In an era of downgrades managing sovereign risk is a growing concern, and in the current environment investors need to actively manage their fixed income portfolios, says Russell Investment’s Andrew Pease.

Pease (pictured), Russell’s Asia Pacific chief investment strategist, notes that investors which follow a fixed income index will find it hard to manage their risk. This is because, while equity indexes reward successful companies which, therefore, have large market capitalisations, fixed income indexes are dominated by large debt issuers.

“Basically, if you follow the index in fixed income you are essentially taking more and more exposure to entities that are issuing the most debt, and that may not always be the best thing to do,” Pease says.

When it comes to sovereign exposure investors should look closely not just at the balance sheet and the economic fundamentals of a country but at its particular domestic political situation.

“In addition to the level of debt, there are two factors that determine whether a sovereign default actually occurs,” he says.

“These factors are the ability and the willingness to repay. A country can default selectively on its obligations even when it has the capacity to service its debts.

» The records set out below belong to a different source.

(** X15 - no event of a scan is dropped silently.  After the loop over the
    events of a scan, whatever the nodes answered, every event of the list
    either has its identifier in the set of processed identifiers or has
    an error record of its own in what the loop logged, naming the event
    and the exception. *)
Theorem every_event_is_recorded_or_reported {W} (ext : Externals W)
    (self : BridgeEventHandler) (events : list Event) (st : State W) :
  let st' := snd (for_each events (process_event ext self) st) in
  Forall (fun event =>
            tx_id_of event ∈ processed_transactions st' \/
            exists e, In (mkLog ERROR (MsgErrorProcessing event e)) (new_log st st'))
         events.
Proof.
  revert st. induction events as [| event rest IH]; intros st st'; [constructor |].
  destruct (process_event_summary ext self event st)
    as (s1 & dl1 & dc1 & o & Hpe & Hlog1 & _).
  destruct (dispatch_all_summary ext self rest s1)
    as (s2 & dl2 & dc2 & Hfe & Hlog2 & _ & _ & _ & _ & _ & Hsub).
  assert (Hst' : st' = s2).
  { unfold st'. simpl. unfold bind. rewrite Hpe. by rewrite Hfe. }
  assert (Hnew : new_log st s2 = dl1 ++ dl2).
  { apply new_log_app. rewrite Hlog2, Hlog1. by rewrite app_assoc. }
  rewrite Hst', Hnew. constructor.
  - pose proof (process_event_terminal ext self event st) as Hterm.
    rewrite Hpe in Hterm. simpl in Hterm.
    rewrite (new_log_app st s1 dl1 Hlog1) in Hterm.
    destruct Hterm as [Hin | [e He]].
    + left. by apply Hsub.
    + right. exists e. apply in_or_app. by left.
  - specialize (IH s1). simpl in IH. rewrite Hfe in IH. simpl in IH.
    rewrite (new_log_app s1 s2 dl2 Hlog2) in IH.
    eapply Forall_impl; [exact IH |].
    intros ev [Hin | [e He]]; [by left |].
    right. exists e. apply in_or_app. by right.
Qed.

Willingness to repay the debts is very much a political consideration.”

Pease, who will be speaking at the Fiduciary Investors Symposium from October 23-26 in Beijing, compares the current situation in highly indebted Japan to that of Russia when it defaulted in 1998.

Russia defaulted with a debt to GDP ratio of 57 per cent, far below Japan’s debt levels, now hovering around 200 per cent debt to GDP.

“Japan is a high-debt country, but the issue with Japan is that it still runs a significant current account surplus, so they are getting more money from overseas than they send overseas,” Pease says.

“Something like 90 per cent of Japanese government bonds are also either directly or indirectly through their pension funds owned by the Japanese people. So, it makes it very hard for the Japanese government to default on its own electors.”

With credit ratings agencies lagging the market, it is also important that investors pay attention to changes in market expectations regarding a country’s sovereign debt, says Pease.

“Ratings agencies are forced to stand behind these static recommendations; it is very hard for them to change their views, whereas the market can change its views daily,” he says.

“Hence, the need for active management in fixed income.”

Outside of sovereign debt, Pease says that a low-returns environment, risk aversion in financial markets, and strong corporate balance sheets will see continuing strong demand for high quality corporate debt.

Traditionally, the difference between the corporate and sovereign debt yields has been approximately 150 basis points. But Pease says he expects this yield differential to narrow to around 100 basis points in the next five years.

From a regional standpoint Pease says credit default swap rates have improved for many countries in Asia, indicating that emerging markets are seen as less risky than they were in the past.

However, he says investors still need to consider issues of capital controls, and currency interventions by governments trying to shield their economies from the problems in Europe and the US.

He also cautions about the Chinese economy, saying it faces considerable challenges in the medium term as it seeks to re-balance its economy.

“China has got a relatively unbalanced growth model, with high reliance on investment and a declining share of consumption as a share of GDP,” he says.

“I think that is going to have to be one of the issues that will have to be resolved. The Chinese government’s stated plan is to lift the share of consumption from somewhere around 35 per cent to about 50 per cent over the next 10 years or so.

“But it is going to be very hard to achieve. The ability of China to be able to transform its economy will be one of the key watch points in the region.”

In a low-returns environment, where active management is increasingly needed to achieve alpha, Pease says deciding to use scarce active management resources on the fixed income side of the portfolio makes sense.

“It is about having a much better understanding of where risk is,” he says.

“Particularly on the sovereign side, it means thinking harder about what relative risk spreads mean and whether you are being adequately compensated for the risk you are taking.”